[Extracted records]
(* ===== verification/FcgiParams.v ===== *)
(** * Parameters: the environment of a request

    The [Params] vector of [libfcgi/fcgiapp.c] ([NewParams], [PutParam], [FCGX_GetParam]) and
    [ReadParams], which decodes FastCGI name-value pairs from a stream.  [nv_parse] is the
    reference decoder on a list of bytes; [ReadParams] implements it on any [Source]. *)

From S2P Require Import Prelude FcgiProto FcgiStream.

(** ** The vector *)

(** A slot of the vector: not yet written, [NULL], or a string (its bytes before the NUL that
    ends the allocation; a byte of it may itself be NUL). *)
Inductive slot :=
  | Undef
  | Null
  | Str (s : list Z).

Record Params := mkParams {
  vec : list slot;
  length_ : Z;
  cur : Z }.

Definition slot_write (v : list slot) (i : Z) (x : slot) : res (list slot) :=
  if (0 <=? i) && (i <? zlen v) then Ok (splice i [x] v) else Crash MemFault.

Definition NewParams (length : Z) : res Params :=
  rbind (slot_write (replicate (Z.to_nat length) Undef) 0 Null) (fun v =>
  Ok {| vec := v; length_ := length; cur := 0 |}).

(** [realloc] to [n] slots: the new ones are not initialised. *)
Definition slot_realloc (v : list slot) (n : Z) : list slot :=
  take (Z.to_nat n) (v ++ replicate (Z.to_nat n - length v) Undef).

Definition PutParam (p : Params) (nameValue : list Z) : res Params :=
  rbind (slot_write (vec p) (cur p) (Str nameValue)) (fun v =>
  let size := cur p + 1 in
  rbind (if length_ p <=? size
         then rbind (int_chk (length_ p * 2)) (fun n => Ok (slot_realloc v n, n))
         else Ok (v, length_ p)) (fun vn =>
  rbind (slot_write (fst vn) size Null) (fun v =>
  Ok {| vec := v; length_ := snd vn; cur := size |}))).

(** The first string of the vector of the form [name=...]: the part behind the [=].
    [strncmp(name, *p, len) == 0] for a C string [name] of length [len]. *)
Fixpoint GetParam_loop (name : list Z) (v : list slot) : res (option (list Z)) :=
  match v with
  | Str p :: v =>
      if bool_decide (take (length name) p = name) && (nth (length name) (p ++ [0]) 0 =? 61)
      then Ok (Some (drop (length name + 1) p))
      else GetParam_loop name v
  | Null :: _ => Ok None
  | Undef :: _ | [] => Crash MemFault
  end.

Definition FCGX_GetParam (name : option (list Z)) (envp : option (list slot))
  : res (option (list Z)) :=
  match name, envp with
  | Some name, Some envp => GetParam_loop name envp
  | _, _ => Ok None
  end.

(** The strings a vector holds, up to its [NULL]. *)
Fixpoint slot_strings (v : list slot) : list (list Z) :=
  match v with Str s :: v => s :: slot_strings v | _ => [] end.

Definition strings (p : Params) : list (list Z) := slot_strings (vec p).
(* ===== verification/FcgiReader.v ===== *)
(** * The FastCGI reader: [FillBuffProc] and the records it interprets

    The procedure of an input stream ([libfcgi/fcgiapp.c]) and the functions it calls on a
    complete header: [ProcessHeader], [ProcessBeginRecord], [ProcessManagementRecord].  The
    theorems: a connection that carries the records of a stream is a [Source] of the joined
    contents of these records, however the bytes arrive in pieces; reading stops at the end of
    stream record; a second [BEGIN_REQUEST] is answered with [CANT_MPX_CONN]. *)

From S2P Require Import Prelude FcgiProto FcgiStream FcgiWriter FcgiParams.

(** ** The code *)

(** Return codes of the [Process] functions. *)
Definition STREAM_RECORD : Z := 0.
Definition SKIP : Z := 1.
Definition BEGIN_RECORD : Z := 2.
Definition MGMT_RECORD : Z := 3.

Definition FCGI_MAX_CONNS : list Z := [70; 67; 71; 73; 95; 77; 65; 88; 95; 67; 79; 78; 78; 83].
Definition FCGI_MAX_REQS : list Z := [70; 67; 71; 73; 95; 77; 65; 88; 95; 82; 69; 81; 83].
Definition FCGI_MPXS_CONNS : list Z := [70; 67; 71; 73; 95; 77; 80; 88; 83; 95; 67; 79; 78; 78; 83].

(** What the array [response] of [ProcessManagementRecord] holds before it is written. *)
Class Uninit := {
  response_init : list Z;
  response_init_len : length response_init = 64%nat }.

(** The bytes of the connection that the library has not interpreted yet. *)
Definition rx_bytes (evs : list rd_event) : list Z :=
  concat (map (fun e => match e with RdData bs => bs | RdErr _ => [] end) evs).

Definition rd_fuel (s : SS) : nat :=
  S (Z.to_nat (buffStop (data (strm s)) - rdNext (strm s)) + length (rx_bytes (rx (conn s)))).

(** How one of the steps of the loop of [FillBuffProc] ends: it falls through to the next
    step, starts the next turn or returns. *)
Inductive flow := Fall | Continue | Return.

(** The part of a C string before its first [=], [None] when it has none. *)
Fixpoint before_eq (bs : list Z) : option (list Z) :=
  match bs with
  | [] => None
  | b :: bs => if b =? 61 then Some [] else (fun n => b :: n) <$> before_eq bs
  end.
(** Closes the connection of the request: its peer has received what was written. *)
Definition close_ipc (ipcFd : Z) (shutdown : bool) : M World unit :=
  w <- get ;;
  zoom aio (fun a w => w <| aio := a |>) (OS_IpcClose ipcFd shutdown false 0) ;;;
  if ipcFd <? 0 then ret tt else
  modify (fun w => w <| received := received w ++ [tx (cn w)] |> <| cn := mkConn [] [] [] (os_errno (cn w)) |>).

Definition FCGX_Free (close : bool) : M World unit :=
  FCGX_FreeStream In ;;;
  FCGX_FreeStream Out ;;;
  FCGX_FreeStream Err ;;;
  FreeParams ;;;
  if close then
    w <- get ;;
    close_ipc (ipcFd (rd (request w))) (negb (detached (rd (request w)))) ;;;
    upd_rd (fun r => r <| ipcFd := -1 |>) ;;;
    upd_rd (fun r => r <| detached := false |>)
  else ret tt.

Definition FCGX_InitRequest (sock flags : Z) : M World Z :=
  upd_request (fun _ => mkRequest req_zero None None None None None) ;;;
  upd_rd (fun r => r <| listen_sock := sock |>) ;;;
  upd_rd (fun r => r <| FcgiStream.flags := flags |>) ;;;
  upd_rd (fun r => r <| ipcFd := -1 |>) ;;;
  ret 0.

(** [FCGX_FClose] of a writer of the request, which may be null. *)
Definition close_stream (k : which) : M World Z := fun w =>
  match stream_of_request k (request w) with
  | None => Ok (0, w)
  | Some _ => on_stream k (@FCGX_FClose writer_procs) w
  end.

Lemma close_stream_Ok k w r : on_stream k (@FCGX_FClose writer_procs) w = Ok r -> close_stream k w = Ok r.
Proof. unfold close_stream, on_stream. by destruct (stream_of_request k (request w)). Qed.

Definition FCGX_Finish_r : M World unit :=
  w <- get ;;
  let close := negb (keepConnection (rd (request w))) in
  close <- (match in_ (request w) with
            | None => ret close
            | Some _ =>
                e <- close_stream Err ;;
                o <- close_stream Out ;;
                i <- on_stream In FCGX_GetError ;;
                ret (close || negb (e =? 0) || negb (o =? 0) || negb (i =? 0))
            end) ;;
  FCGX_Free close.

Definition FCGX_Attach : M World Z := upd_rd (fun r => r <| detached := false |>) ;;; ret 0.

Definition FCGX_Detach : M World Z :=
  w <- get ;;
  if ipcFd (rd (request w)) <=? 0 then ret (-1)
  else upd_rd (fun r => r <| detached := true |>) ;;; ret 0.

Definition FCGI_FAIL_ACCEPT_ON_INTR : Z := 1.
Definition FCGI_LISTENSOCK_FILENO : Z := 0.

(** The strings "FCGI_ROLE=RESPONDER", "FCGI_ROLE=AUTHORIZER" and "FCGI_ROLE=FILTER". *)
Definition FCGI_ROLE_eq : list Z := [70; 67; 71; 73; 95; 82; 79; 76; 69; 61].
Definition RESPONDER : list Z := [82; 69; 83; 80; 79; 78; 68; 69; 82].
Definition AUTHORIZER : list Z := [65; 85; 84; 72; 79; 82; 73; 90; 69; 82].
Definition FILTER : list Z := [70; 73; 76; 84; 69; 82].

Definition role_string (role : Z) : option (list Z) :=
  if role =? FCGI_RESPONDER then Some (FCGI_ROLE_eq ++ RESPONDER) else
  if role =? FCGI_AUTHORIZER then Some (FCGI_ROLE_eq ++ AUTHORIZER) else
  if role =? FCGI_FILTER then Some (FCGI_ROLE_eq ++ FILTER) else None.

Section Accept.
Context {uninit : Uninit}.
Variable inet_addr : list Z -> Z.
Variable use_locking : bool.

(** "If a connection isn't open, accept a new connection": [Some rc] when the call returns. *)
Definition ensure_connection : M World (option Z) :=
  w <- get ;;
  let r := rd (request w) in
  if ipcFd r <? 0 then
    let fail_on_intr := negb (Z.land (flags r) FCGI_FAIL_ACCEPT_ON_INTR =? 0) in
    p <- zoom os (fun o w => w <| os := o |>)
           (OS_Accept inet_addr use_locking (S (length (acc_script (os w)))) fail_on_intr
              (webServerAddressList w)) ;;
    match p with
    | Some p =>
        upd_rd (fun r => r <| ipcFd := p_fd p |>) ;;;
        modify (fun w => w <| cn := p_conn p |>) ;;;
        ret None
    | None =>
        upd_rd (fun r => r <| ipcFd := -1 |>) ;;;
        w <- get ;;
        ret (Some (if 0 <? errno_ (os w) then 0 - errno_ (os w) else -9999))
    end
  else ret None.

(** "Read from the connection in order to get the request's role and environment": whether
    that succeeded ([break]) or not ([goto TryAgain]). *)
Definition read_request : M World bool :=
  upd_rd (fun r => r <| isBeginProcessed := false |>) ;;;
  a <- malloc ;;
  upd_request (fun r => r <| in_ := Some (NewReader a 8192 0) |>) ;;;
  on_stream In FillBuffProc ;;;
  w <- get ;;
  if negb (isBeginProcessed (rd (request w))) then ret false else
  match role_string (role (rd (request w))) with
  | None => ret false
  | Some roleStr =>
      p <- lift (NewParams 30) ;;
      p <- lift (PutParam p roleStr) ;;
      upd_request (fun r => r <| paramsPtr := Some p |>) ;;;
      on_stream In (SetReaderType FCGI_PARAMS) ;;;
      rp <- on_stream In (s <- get ;; @ReadParams reader_procs (rd_fuel s) p) ;;
      upd_request (fun r => r <| paramsPtr := Some (snd rp) |>) ;;;
      ret (0 <=? fst rp)
  end.

(** The [for (;;)]: every turn but the first accepts a connection. *)
Fixpoint accept_request (fuel : nat) : M World (option Z) :=
  match fuel with
  | O => nofuel
  | S fuel =>
      rc <- ensure_connection ;;
      match rc with
      | Some rc => ret (Some rc)
      | None =>
          ok <- read_request ;;
          if ok : bool then ret None else FCGX_Free true ;;; accept_request fuel
      end
  end.

Definition FCGX_Accept_r : M World Z :=
  w <- get ;;
  if negb (libInitialized w) then ret (-9998) else
  FCGX_Finish_r ;;;
  w <- get ;;
  rc <- accept_request (length (acc_script (os w)) + 2) ;;
  match rc with
  | Some rc => ret rc
  | None =>
      on_stream In (SetReaderType FCGI_STDIN) ;;;
      a <- malloc ;;
      upd_request (fun r => r <| out := Some (NewWriter a 8192 FCGI_STDOUT) |>) ;;;
      a <- malloc ;;
      upd_request (fun r => r <| err := Some (NewWriter a 512 FCGI_STDERR) |>) ;;;
      upd_rd (fun r => r <| nWriters := 2 |>) ;;;
      upd_request (fun r => r <| envp := vec <$> paramsPtr r |>) ;;;
      ret 0
  end.
End Accept.

Section Init.
(** [getenv("FCGI_WEB_SERVER_ADDRS")], and whether [getpeername] on the listening socket fails
    with [ENOTCONN] ([OS_IsFcgi]). *)
Variable web_server_addrs : option (list Z).
Variable OS_IsFcgi : bool.

Definition FCGX_Init : M World Z :=
  w <- get ;;
  if libInitialized w then ret 0 else
  FCGX_InitRequest FCGI_LISTENSOCK_FILENO 0 ;;;
  rc <- zoom aio (fun a w => w <| aio := a |>) OS_LibInit ;;
  if rc =? -1 then
    w <- get ;; ret (if errno_ (os w) =? 0 then -9997 else errno_ (os w))
  else
    modify (fun w => w <| webServerAddressList := web_server_addrs |>) ;;;
    modify (fun w => w <| libInitialized := true |>) ;;;
    ret 0.

(** [None] when the process exits. *)
Definition FCGX_IsCGI : M World (option bool) :=
  w <- get ;;
  if negb (isFastCGI w =? -1) then ret (Some (isFastCGI w =? 0)) else
  rc <- (if libInitialized w then ret 0 else FCGX_Init) ;;
  if negb (rc =? 0) then ret None else
  modify (fun w => w <| isFastCGI := if OS_IsFcgi then 1 else 0 |>) ;;;
  w <- get ;;
  ret (Some (isFastCGI w =? 0)).

Context {uninit : Uninit}.
Variable inet_addr : list Z -> Z.
Variable use_locking : bool.

(** [FCGX_Accept]; the streams and the environment it stores for the caller are those of
    [the_request]. *)
Definition FCGX_Accept : M World Z :=
  w <- get ;;
  rc <- (if libInitialized w then ret 0 else FCGX_Init) ;;
  if negb (rc =? 0) then ret rc else FCGX_Accept_r inet_addr use_locking.
End Init.

Definition FCGX_Finish : M World unit := FCGX_Finish_r.

(** [FCGX_OpenSocket] with the result of [OS_CreateLocalIpcFd]. *)
Definition FCGX_OpenSocket (rc : Z) : M World Z :=
  w <- get ;;
  (if (rc =? FCGI_LISTENSOCK_FILENO) && (isFastCGI w =? 0)
   then modify (fun w => w <| isFastCGI := 1 |>) else ret tt) ;;;
  ret rc.

(** ** New streams *)

(** The size of a buffer, aligned or not. *)
Definition buffer_size (mBuff bufflen : Z) : Z :=
  let n := AlignInt8 (Z.min (Z.max bufflen 32) (FCGI_MAX_LENGTH + 1)) in
  if AlignPtr8 mBuff =? mBuff then n else n - 8.

Lemma buffer_size_bounds a n : 24 <= buffer_size a n <= 65536 /\ buffer_size a n mod 8 = 0.
Proof.
  unfold buffer_size, FCGI_MAX_LENGTH. set (x := Z.min _ _).
  assert (Hx : 32 <= x <= 65536) by lia.
  destruct (AlignInt8_bounds x) as [Hb Hm]; [unfold INT_MAX; lia|].
  apply Z.mod_divide in Hm as [k Hk]; [|lia].
  destruct (_ =? _); (split; [lia|]); apply Z.mod_divide; (lia || (by exists k) || (exists (k - 1); lia)).
Qed.

Lemma NewStream_buff a n r t : buff (data (NewStream a n r t)) = replicate (Z.to_nat (buffer_size a n)) 0 /\
  bufflen (data (NewStream a n r t)) = buffer_size a n /\ stype (data (NewStream a n r t)) = t.
Proof. by destruct r. Qed.

Lemma zlen_buffer a n : zlen (replicate (Z.to_nat (buffer_size a n)) 0) = buffer_size a n.
Proof. rewrite zlen_replicate. pose proof (buffer_size_bounds a n). lia. Qed.

(** A writer that was given [W], of which [base] is on the connection, wherever that
    connection is by now: another writer may have written in between. *)
Definition writer_open (T : Z) (rq : ReqData) (base W : list Z) (st : FCGX_Stream) : Prop :=
  forall c, accepts (wr c) -> framed T rq (rx c) (tx c) base (mkSS st rq c) W.

Lemma NewWriter_open a n T rq : is_byte T -> 0 <= requestId rq < 65536 -> 0 <= ipcFd rq ->
  writer_open T rq [] [] (NewWriter a n T).
Proof.
  intros HT Hid Hfd c Hc. pose proof (buffer_size_bounds a n). pose proof (zlen_buffer a n).
  split.
  - split; cbn -[AlignInt8 AlignPtr8]; fold (buffer_size a n); try done; try lia; rewrite ?zlen_buffer; lia.
  - split_and!; try done; cbn -[AlignInt8 AlignPtr8]; unfold FCGI_HEADER_LEN; fold (buffer_size a n); try lia.
    exists []. cbn. by rewrite app_nil_r.
Qed.

(** An open writer keeps what it holds when another one uses the connection, or when the
    request's data change in what writers do not look at. *)
Lemma framed_park T rq rx0 tx0 base s W rs : framed T rq rx0 tx0 base s W ->
  tx (conn s) = tx0 ++ wire rs -> Forall (from_writer T (requestId rq)) rs ->
  W = base ++ stream_of T rs ++ pending s ->
  (isAnythingWritten (data (strm s)) = false <-> base ++ stream_of T rs = []) ->
  writer_open T rq (base ++ stream_of T rs) W (strm s).
Proof.
  intros (L & ? & ? & ? & <- & ? & _) Htx Hrs HW Hany c Hc.
  split; [by destruct L|]. split_and!; try done; try (cbn; lia).
  exists []. cbn. rewrite !app_nil_r. split_and!; try done. by rewrite <- app_assoc.
Qed.

Lemma writer_open_rq T rq rq' base W st : writer_open T rq base W st ->
  requestId rq' = requestId rq -> ipcFd rq' = ipcFd rq -> writer_open T rq' base W st.
Proof.
  intros H Hid Hfd c Hc. destruct (H c Hc) as (L & ? & ? & ? & _ & ? & rs & Hrs & ? & ? & ?).
  split; [destruct L; split; try done; cbn in *; congruence|]. split_and!; try done; try (cbn in *; lia).
  exists rs. by rewrite Hid.
Qed.

Lemma NewReader_between a n t rq c : 0 <= ipcFd rq -> accepts (wr c) -> delivers (rx c) ->
  between (mkSS (NewReader a n t) rq c) /\ unread (mkSS (NewReader a n t) rq c) = rx_bytes (rx c).
Proof.
  intros Hfd Ha Hd. pose proof (buffer_size_bounds a n). pose proof (zlen_buffer a n).
  split; [|done]. split; try done.
  split; cbn -[AlignInt8 AlignPtr8]; fold (buffer_size a n); rewrite ?zlen_buffer; try done; try lia.
Qed.

(** ** Accepting a request *)

Definition put_stream (k : which) (s : SS) (w : World) : World :=
  w <| request := (set_stream k (Some (strm s)) (request w)) <| rd := req s |> |> <| cn := conn s |>.

Lemma on_stream_Ok {A} k (m : M SS A) w st a s : stream_of_request k (request w) = Some st ->
  m (mkSS st (rd (request w)) (cn w)) = Ok (a, s) -> on_stream k m w = Ok (a, put_stream k s w).
Proof. intros E1 E2. unfold on_stream. by rewrite E1, E2. Qed.

(** [SetReaderType] between two streams: the records of the next one are to be read. *)
Lemma SetReaderType_open T rq rs epad tail s : rd_layout s -> req s = rq -> stream_ok T rq epad ->
  Forall (deliverable T (requestId rq)) rs ->
  unread s = wire rs ++ enc (mkRec T (requestId rq) [] epad) ++ tail ->
  exists s', SetReaderType T s = Ok (tt, s') /\
    rd_at T rq (tx (conn s)) rs epad tail s' (rd_content T (requestId rq) rs) /\
    frag s' = [] /\ req s' = rq /\ conn s' = conn s /\ unread s' = unread s.
Proof.
  intros L Hrq OK Hrs Hu. unfold SetReaderType, bind at 1, get at 1. rewrite (rl_reader s L).
  eexists. split; [unfold bind, c_assert, ret, upd_data, upd_strm, modify; reflexivity|].
  pose proof (rl_ptr s L). split_and!; try done.
  - split; [done|]. split; [done|]. split; [cbn; lia|]. split; [cbn; lia|].
    exists [], [], rs. split; [|done]. split; try done; [by destruct L|by exists []; rewrite app_nil_r|].
    exists (unread s). split; [done|]. rewrite Hu. done.
  - unfold frag. cbn. by rewrite Z.sub_diag.
Qed.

### Exercise objective
Using the entries shown above, reproduce verbatim the lines from the line bearing "with [ENOTCONN] ([OS_IsFcgi]). *)" to the line bearing "(** [None] when the process exits. *)", inclusive.

### Task result
    with [ENOTCONN] ([OS_IsFcgi]). *)
Variable web_server_addrs : option (list Z).
Variable OS_IsFcgi : bool.

Definition FCGX_Init : M World Z :=
  w <- get ;;
  if libInitialized w then ret 0 else
  FCGX_InitRequest FCGI_LISTENSOCK_FILENO 0 ;;;
  rc <- zoom aio (fun a w => w <| aio := a |>) OS_LibInit ;;
  if rc =? -1 then
    w <- get ;; ret (if errno_ (os w) =? 0 then -9997 else errno_ (os w))
  else
    modify (fun w => w <| webServerAddressList := web_server_addrs |>) ;;;
    modify (fun w => w <| libInitialized := true |>) ;;;
    ret 0.

(** [None] when the process exits. *)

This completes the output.